Saved entries:
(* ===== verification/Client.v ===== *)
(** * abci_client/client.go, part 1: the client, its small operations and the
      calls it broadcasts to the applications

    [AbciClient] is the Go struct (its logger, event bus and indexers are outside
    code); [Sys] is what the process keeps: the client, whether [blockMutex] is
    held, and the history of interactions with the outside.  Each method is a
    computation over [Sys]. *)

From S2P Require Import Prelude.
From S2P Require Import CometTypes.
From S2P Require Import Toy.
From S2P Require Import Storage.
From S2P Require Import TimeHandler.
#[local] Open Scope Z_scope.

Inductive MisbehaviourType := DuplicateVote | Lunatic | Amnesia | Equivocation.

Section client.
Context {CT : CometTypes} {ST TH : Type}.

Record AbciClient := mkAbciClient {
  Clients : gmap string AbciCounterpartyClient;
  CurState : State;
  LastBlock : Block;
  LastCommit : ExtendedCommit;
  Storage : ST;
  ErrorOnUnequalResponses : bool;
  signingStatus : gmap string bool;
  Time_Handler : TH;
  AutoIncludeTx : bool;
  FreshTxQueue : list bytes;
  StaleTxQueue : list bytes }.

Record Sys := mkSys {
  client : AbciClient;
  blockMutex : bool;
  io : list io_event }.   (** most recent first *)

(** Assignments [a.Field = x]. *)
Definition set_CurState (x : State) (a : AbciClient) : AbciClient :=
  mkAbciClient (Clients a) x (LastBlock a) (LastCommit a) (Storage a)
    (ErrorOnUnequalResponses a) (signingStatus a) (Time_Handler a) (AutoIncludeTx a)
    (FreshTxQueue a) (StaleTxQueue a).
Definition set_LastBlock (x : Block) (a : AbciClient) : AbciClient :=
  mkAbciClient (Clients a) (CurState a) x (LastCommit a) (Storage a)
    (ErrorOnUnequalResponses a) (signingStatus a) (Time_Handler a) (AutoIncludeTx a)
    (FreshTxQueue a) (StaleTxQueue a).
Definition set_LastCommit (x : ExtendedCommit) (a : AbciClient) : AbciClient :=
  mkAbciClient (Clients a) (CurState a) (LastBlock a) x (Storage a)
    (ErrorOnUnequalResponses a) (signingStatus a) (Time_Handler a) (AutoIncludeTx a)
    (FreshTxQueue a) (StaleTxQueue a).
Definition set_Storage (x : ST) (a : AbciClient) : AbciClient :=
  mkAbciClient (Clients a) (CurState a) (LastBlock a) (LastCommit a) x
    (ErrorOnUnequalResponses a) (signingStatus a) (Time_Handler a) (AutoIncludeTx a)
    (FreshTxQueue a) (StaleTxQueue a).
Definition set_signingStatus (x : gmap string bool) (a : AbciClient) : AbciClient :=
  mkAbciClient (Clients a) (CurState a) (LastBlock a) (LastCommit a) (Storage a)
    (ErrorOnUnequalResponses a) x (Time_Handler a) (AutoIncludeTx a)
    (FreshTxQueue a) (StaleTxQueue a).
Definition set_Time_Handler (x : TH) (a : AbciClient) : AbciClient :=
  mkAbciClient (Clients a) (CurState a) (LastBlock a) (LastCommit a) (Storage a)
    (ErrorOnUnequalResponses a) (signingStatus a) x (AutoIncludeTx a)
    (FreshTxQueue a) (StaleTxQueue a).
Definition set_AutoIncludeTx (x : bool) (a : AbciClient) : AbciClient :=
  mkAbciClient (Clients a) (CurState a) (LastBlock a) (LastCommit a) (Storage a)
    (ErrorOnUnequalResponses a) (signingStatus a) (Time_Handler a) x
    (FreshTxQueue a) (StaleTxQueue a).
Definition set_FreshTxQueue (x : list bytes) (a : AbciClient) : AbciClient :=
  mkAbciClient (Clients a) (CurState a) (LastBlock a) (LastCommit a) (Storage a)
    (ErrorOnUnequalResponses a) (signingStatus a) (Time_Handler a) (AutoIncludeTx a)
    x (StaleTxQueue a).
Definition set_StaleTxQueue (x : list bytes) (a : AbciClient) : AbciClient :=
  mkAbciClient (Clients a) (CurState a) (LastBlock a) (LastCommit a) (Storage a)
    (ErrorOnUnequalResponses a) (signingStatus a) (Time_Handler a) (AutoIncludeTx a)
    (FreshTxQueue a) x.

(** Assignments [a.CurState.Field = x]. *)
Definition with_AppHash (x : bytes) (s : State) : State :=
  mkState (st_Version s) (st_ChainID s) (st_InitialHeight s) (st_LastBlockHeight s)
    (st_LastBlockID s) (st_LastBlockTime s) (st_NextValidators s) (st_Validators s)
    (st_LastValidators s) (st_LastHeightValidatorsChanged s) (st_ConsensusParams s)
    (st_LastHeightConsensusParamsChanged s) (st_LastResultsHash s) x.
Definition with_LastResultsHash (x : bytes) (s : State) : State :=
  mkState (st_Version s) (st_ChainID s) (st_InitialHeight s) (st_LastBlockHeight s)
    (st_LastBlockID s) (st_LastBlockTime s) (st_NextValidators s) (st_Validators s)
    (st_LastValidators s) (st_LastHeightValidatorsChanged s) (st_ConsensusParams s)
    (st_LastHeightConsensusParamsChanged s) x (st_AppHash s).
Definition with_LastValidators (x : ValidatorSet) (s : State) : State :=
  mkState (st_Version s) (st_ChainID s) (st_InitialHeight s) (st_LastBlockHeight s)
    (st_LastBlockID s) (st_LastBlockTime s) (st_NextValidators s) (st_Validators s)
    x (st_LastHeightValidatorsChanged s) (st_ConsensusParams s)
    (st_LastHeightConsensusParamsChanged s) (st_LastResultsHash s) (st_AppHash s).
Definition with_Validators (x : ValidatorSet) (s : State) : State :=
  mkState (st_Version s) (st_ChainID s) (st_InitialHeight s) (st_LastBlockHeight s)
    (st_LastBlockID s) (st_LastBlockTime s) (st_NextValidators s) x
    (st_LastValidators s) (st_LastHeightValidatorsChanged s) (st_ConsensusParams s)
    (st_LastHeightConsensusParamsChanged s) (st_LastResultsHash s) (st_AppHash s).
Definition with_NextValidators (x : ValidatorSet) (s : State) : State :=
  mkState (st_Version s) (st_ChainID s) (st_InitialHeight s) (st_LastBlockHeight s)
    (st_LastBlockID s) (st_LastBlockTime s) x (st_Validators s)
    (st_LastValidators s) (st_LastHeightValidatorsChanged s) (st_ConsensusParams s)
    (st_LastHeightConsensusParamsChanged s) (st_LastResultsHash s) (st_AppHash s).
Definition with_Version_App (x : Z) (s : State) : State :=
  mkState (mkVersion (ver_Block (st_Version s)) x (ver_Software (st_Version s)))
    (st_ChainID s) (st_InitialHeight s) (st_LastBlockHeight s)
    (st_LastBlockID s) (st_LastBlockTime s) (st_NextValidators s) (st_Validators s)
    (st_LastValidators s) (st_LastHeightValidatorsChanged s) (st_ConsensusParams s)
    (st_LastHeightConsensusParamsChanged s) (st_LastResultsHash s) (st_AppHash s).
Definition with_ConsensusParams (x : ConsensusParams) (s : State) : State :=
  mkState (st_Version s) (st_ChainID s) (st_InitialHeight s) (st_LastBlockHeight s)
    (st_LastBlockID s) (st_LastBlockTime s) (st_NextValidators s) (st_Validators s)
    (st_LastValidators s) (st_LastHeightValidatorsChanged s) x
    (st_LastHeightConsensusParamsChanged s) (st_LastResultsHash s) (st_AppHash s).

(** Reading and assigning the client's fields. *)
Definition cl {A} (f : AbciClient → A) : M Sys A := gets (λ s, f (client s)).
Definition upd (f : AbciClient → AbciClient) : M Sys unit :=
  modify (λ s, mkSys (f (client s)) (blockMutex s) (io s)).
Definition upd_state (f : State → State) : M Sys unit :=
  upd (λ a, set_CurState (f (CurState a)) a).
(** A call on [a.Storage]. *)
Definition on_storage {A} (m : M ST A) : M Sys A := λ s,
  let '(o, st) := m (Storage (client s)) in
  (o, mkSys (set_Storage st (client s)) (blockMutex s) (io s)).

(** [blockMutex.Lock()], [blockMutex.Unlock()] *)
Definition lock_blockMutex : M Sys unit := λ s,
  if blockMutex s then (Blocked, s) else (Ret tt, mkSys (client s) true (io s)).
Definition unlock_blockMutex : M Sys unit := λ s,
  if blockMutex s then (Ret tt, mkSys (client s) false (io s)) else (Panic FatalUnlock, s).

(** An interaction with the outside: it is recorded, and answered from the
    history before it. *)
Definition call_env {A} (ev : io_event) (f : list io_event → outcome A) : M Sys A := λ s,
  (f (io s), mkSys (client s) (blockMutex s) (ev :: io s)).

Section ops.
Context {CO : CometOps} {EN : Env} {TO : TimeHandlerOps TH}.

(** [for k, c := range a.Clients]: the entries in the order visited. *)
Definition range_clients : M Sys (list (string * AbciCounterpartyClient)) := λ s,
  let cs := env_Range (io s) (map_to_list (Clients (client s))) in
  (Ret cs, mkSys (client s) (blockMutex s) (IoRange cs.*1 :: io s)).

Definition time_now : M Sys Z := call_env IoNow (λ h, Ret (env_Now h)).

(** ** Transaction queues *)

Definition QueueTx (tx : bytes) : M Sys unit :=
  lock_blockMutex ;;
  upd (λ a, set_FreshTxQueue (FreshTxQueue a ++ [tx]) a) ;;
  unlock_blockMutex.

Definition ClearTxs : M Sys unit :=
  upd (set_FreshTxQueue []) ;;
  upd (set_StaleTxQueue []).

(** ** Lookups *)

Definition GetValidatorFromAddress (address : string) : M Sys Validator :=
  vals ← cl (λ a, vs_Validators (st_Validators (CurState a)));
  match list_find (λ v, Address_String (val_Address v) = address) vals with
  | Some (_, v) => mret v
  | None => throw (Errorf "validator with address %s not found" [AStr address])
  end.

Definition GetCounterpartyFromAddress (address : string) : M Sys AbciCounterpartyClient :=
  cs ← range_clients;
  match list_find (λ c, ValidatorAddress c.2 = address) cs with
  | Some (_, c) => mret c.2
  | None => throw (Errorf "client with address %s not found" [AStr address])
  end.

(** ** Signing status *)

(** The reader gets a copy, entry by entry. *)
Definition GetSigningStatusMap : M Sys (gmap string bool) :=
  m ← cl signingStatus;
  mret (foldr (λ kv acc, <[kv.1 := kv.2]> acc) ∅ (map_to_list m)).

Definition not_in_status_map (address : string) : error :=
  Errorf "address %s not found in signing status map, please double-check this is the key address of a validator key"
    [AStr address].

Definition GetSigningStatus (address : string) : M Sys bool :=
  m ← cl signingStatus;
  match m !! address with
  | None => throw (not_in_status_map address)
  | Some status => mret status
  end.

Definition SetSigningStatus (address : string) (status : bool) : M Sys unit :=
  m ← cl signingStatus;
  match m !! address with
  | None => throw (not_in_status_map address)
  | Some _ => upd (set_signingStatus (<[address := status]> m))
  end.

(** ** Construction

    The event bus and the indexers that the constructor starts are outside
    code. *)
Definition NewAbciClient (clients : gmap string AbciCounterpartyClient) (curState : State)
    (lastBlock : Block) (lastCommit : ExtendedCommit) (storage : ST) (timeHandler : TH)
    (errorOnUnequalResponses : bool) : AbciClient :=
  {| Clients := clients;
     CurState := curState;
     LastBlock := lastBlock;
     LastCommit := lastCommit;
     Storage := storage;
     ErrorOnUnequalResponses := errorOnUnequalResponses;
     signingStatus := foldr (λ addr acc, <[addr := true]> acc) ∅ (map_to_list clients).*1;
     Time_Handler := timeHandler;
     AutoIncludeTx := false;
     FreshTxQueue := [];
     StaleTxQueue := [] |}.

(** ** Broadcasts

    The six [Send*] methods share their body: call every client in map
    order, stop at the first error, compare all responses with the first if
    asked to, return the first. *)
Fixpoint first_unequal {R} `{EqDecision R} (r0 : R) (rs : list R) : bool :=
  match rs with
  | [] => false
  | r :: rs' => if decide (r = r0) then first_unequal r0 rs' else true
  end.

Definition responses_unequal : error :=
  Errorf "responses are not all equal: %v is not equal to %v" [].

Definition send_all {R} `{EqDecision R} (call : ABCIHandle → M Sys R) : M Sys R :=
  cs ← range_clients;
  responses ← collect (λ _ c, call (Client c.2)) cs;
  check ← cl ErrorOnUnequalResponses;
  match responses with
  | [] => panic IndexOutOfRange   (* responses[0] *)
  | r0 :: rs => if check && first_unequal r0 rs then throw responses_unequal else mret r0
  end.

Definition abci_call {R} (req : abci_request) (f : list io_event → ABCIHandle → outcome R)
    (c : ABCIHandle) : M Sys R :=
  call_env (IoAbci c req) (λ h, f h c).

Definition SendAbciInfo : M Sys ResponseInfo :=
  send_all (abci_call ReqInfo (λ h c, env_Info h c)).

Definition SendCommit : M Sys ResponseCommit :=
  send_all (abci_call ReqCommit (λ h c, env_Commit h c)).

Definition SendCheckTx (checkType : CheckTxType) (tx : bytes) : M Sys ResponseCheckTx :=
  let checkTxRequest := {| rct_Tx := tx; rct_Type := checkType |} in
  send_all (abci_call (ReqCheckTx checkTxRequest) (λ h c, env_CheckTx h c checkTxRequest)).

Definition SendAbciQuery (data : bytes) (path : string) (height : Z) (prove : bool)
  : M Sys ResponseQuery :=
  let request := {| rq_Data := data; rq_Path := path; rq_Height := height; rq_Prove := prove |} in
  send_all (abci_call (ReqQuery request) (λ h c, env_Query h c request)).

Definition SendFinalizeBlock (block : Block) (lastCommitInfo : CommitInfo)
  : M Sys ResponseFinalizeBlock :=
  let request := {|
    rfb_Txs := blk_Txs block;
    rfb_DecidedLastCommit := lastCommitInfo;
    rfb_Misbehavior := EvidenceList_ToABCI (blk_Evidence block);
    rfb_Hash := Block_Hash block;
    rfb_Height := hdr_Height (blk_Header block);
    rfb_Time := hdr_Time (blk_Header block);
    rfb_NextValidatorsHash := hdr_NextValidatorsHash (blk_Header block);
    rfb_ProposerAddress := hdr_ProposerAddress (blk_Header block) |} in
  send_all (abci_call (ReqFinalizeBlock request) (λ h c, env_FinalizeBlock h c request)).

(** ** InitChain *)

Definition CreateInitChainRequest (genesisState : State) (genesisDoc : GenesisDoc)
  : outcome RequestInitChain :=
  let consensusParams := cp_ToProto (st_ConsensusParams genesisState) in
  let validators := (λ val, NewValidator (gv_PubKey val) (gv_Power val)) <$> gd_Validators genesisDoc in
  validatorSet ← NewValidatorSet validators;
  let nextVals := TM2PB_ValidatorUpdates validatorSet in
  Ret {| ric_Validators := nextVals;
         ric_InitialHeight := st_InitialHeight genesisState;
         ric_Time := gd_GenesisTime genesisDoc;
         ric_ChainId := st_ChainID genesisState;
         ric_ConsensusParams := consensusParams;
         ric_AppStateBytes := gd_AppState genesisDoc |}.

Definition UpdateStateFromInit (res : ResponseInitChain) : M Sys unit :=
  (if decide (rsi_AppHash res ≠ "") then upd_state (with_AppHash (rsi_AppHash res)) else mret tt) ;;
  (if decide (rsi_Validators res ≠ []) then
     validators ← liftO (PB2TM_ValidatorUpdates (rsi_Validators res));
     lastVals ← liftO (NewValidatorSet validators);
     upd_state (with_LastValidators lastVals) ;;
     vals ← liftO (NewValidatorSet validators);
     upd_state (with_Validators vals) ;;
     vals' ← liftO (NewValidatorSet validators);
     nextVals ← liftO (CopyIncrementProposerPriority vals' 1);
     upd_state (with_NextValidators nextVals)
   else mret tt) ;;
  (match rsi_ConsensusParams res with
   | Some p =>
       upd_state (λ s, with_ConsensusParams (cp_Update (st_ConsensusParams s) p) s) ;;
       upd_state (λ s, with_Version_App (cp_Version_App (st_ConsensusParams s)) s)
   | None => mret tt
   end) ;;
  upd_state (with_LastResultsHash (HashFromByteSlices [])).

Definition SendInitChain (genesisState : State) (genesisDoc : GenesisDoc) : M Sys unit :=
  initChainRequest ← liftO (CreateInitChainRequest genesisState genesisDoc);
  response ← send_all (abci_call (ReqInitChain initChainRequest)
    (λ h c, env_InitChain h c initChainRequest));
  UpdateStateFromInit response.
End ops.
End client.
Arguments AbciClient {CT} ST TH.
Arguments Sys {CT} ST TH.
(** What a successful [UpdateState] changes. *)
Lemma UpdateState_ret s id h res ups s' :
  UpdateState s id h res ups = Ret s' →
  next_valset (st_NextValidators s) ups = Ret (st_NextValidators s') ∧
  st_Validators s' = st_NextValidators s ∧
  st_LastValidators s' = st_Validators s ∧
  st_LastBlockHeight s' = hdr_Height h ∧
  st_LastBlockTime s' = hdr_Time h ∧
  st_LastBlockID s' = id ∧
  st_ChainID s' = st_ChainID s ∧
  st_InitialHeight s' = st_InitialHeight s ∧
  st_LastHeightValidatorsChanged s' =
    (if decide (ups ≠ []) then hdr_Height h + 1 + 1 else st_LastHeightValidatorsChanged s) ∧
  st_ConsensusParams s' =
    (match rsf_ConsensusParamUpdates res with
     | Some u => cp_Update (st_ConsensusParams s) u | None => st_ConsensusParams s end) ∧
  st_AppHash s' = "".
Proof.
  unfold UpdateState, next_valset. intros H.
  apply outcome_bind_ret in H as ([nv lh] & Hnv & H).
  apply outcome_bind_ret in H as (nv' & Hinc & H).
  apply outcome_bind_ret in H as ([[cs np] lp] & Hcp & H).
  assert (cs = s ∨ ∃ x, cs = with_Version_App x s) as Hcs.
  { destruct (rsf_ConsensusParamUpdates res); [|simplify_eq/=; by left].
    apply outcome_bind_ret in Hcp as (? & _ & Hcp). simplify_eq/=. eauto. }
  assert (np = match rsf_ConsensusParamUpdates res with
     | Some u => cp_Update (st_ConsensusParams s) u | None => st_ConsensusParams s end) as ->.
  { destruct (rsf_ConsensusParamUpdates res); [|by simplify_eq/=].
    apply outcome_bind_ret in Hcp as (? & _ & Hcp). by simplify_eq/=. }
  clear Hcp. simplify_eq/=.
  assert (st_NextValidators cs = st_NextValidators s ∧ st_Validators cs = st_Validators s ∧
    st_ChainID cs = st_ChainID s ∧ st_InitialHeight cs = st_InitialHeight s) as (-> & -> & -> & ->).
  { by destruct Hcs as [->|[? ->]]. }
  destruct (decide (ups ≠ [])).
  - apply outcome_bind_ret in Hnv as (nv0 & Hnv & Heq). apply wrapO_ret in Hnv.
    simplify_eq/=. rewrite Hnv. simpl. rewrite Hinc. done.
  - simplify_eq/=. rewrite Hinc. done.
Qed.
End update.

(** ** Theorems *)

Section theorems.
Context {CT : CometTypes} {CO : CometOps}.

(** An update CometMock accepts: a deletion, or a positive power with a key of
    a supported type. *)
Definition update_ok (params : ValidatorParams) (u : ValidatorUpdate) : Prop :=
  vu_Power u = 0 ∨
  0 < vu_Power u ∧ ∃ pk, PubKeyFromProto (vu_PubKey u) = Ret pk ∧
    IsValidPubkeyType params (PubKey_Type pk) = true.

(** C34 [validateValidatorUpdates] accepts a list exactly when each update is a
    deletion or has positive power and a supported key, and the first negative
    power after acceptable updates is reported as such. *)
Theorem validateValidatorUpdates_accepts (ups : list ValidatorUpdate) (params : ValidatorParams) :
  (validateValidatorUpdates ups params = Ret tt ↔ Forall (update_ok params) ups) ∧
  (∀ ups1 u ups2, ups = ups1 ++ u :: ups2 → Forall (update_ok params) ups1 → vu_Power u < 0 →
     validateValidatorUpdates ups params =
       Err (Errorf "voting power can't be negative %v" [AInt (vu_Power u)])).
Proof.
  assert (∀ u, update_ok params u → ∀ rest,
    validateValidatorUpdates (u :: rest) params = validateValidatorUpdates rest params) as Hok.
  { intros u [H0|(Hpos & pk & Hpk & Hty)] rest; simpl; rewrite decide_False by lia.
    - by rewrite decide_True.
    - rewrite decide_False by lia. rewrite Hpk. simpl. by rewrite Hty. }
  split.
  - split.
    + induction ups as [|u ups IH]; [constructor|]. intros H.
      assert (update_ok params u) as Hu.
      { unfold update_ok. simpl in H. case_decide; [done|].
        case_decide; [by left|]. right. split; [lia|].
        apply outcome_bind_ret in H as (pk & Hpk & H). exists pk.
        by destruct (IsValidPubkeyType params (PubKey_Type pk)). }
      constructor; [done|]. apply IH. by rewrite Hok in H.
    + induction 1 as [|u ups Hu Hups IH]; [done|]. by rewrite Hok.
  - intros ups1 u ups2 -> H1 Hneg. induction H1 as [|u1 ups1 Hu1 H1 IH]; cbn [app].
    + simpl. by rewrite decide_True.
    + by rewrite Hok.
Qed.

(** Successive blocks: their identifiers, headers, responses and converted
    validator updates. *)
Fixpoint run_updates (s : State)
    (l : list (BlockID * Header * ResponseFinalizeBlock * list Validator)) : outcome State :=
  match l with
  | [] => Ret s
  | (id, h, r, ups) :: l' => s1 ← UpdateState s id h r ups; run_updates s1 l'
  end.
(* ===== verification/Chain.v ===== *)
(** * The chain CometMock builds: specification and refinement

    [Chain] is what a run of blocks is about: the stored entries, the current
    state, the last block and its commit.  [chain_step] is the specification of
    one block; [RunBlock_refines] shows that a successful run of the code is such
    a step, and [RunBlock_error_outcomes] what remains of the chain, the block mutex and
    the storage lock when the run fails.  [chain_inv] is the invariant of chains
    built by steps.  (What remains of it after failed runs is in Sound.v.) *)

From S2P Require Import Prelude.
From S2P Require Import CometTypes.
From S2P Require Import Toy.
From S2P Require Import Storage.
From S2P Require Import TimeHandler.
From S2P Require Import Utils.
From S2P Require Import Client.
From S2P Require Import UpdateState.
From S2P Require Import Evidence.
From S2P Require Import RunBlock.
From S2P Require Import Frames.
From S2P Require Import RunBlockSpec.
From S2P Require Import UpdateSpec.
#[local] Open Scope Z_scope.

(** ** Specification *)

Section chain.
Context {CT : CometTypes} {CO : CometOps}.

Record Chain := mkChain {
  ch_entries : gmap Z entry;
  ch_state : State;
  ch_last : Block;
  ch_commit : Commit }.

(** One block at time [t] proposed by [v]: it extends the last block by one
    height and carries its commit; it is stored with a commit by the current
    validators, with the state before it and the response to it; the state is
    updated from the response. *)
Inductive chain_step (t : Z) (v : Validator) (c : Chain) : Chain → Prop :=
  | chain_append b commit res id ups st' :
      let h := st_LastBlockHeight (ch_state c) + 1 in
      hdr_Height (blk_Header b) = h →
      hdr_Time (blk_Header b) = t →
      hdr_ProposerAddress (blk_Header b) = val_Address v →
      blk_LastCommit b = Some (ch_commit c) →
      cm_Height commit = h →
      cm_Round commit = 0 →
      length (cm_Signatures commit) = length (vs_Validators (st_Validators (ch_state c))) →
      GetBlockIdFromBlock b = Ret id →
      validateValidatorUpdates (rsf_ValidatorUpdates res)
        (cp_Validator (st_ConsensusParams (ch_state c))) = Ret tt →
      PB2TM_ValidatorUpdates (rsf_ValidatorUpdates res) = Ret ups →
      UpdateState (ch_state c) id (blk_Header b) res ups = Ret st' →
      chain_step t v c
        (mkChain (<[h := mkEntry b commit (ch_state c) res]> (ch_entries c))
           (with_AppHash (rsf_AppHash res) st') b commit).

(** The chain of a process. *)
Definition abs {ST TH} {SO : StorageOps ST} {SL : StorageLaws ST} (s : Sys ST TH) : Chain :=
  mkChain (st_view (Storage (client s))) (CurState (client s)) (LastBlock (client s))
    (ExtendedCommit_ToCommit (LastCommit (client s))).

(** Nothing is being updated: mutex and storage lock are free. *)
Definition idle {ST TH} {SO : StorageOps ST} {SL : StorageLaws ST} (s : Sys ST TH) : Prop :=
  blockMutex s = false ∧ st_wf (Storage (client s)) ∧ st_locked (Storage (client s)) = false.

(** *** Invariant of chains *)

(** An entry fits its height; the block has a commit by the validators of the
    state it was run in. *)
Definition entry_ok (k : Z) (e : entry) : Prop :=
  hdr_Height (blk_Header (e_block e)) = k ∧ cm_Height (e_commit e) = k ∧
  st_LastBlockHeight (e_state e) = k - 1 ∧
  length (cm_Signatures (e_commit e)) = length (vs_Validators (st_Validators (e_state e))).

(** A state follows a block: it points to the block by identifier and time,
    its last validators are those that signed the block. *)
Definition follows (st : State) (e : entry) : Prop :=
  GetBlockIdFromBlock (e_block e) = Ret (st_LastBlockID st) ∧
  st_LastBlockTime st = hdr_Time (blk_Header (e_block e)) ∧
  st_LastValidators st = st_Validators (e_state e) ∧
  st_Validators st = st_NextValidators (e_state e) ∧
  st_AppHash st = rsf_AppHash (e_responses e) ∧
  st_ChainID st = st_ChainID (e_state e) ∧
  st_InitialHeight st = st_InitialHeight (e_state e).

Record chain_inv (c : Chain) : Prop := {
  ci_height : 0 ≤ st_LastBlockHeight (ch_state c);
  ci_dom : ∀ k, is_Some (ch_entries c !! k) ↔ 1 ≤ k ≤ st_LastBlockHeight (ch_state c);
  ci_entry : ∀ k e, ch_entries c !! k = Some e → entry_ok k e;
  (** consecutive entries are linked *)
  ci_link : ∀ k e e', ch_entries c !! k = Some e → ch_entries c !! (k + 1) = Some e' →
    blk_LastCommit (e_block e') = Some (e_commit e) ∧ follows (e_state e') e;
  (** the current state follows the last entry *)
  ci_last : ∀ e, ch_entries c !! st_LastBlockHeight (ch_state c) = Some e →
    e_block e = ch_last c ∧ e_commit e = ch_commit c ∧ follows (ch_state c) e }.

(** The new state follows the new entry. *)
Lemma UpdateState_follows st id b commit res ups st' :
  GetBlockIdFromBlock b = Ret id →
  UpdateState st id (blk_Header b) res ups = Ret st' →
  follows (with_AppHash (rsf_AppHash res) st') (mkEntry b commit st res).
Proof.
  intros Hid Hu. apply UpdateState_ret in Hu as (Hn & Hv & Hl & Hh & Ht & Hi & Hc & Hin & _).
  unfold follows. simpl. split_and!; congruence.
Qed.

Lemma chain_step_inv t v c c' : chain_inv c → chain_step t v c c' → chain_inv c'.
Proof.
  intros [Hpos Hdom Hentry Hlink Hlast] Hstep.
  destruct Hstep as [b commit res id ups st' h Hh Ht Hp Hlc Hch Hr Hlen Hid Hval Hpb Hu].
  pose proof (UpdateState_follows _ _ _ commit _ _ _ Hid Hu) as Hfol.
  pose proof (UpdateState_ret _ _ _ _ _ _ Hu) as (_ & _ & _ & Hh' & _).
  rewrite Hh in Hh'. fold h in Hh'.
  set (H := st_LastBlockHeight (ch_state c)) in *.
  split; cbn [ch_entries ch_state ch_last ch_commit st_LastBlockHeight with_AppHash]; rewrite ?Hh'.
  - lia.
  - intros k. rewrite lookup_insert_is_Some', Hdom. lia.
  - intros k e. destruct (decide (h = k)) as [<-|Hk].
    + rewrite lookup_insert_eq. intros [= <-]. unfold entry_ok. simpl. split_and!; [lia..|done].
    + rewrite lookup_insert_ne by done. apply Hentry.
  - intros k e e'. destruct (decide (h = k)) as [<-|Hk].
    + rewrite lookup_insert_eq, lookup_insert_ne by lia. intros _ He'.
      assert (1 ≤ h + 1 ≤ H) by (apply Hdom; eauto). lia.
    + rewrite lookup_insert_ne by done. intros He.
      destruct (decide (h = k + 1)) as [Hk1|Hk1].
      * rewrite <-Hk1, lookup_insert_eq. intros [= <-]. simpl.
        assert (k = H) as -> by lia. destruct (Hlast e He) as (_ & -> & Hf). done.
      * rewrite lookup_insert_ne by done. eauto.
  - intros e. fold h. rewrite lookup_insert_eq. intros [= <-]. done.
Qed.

WHAT TO WORK ON => Please copy, exactly and with nothing else, the lines above beginning at the line that has "unfold UpdateState, next_valset. intros H." and ending with the line that has "assert (np = match".

RESPONSE =>
  unfold UpdateState, next_valset. intros H.
  apply outcome_bind_ret in H as ([nv lh] & Hnv & H).
  apply outcome_bind_ret in H as (nv' & Hinc & H).
  apply outcome_bind_ret in H as ([[cs np] lp] & Hcp & H).
  assert (cs = s ∨ ∃ x, cs = with_Version_App x s) as Hcs.
  { destruct (rsf_ConsensusParamUpdates res); [|simplify_eq/=; by left].
    apply outcome_bind_ret in Hcp as (? & _ & Hcp). simplify_eq/=. eauto. }
  assert (np = match rsf_ConsensusParamUpdates res with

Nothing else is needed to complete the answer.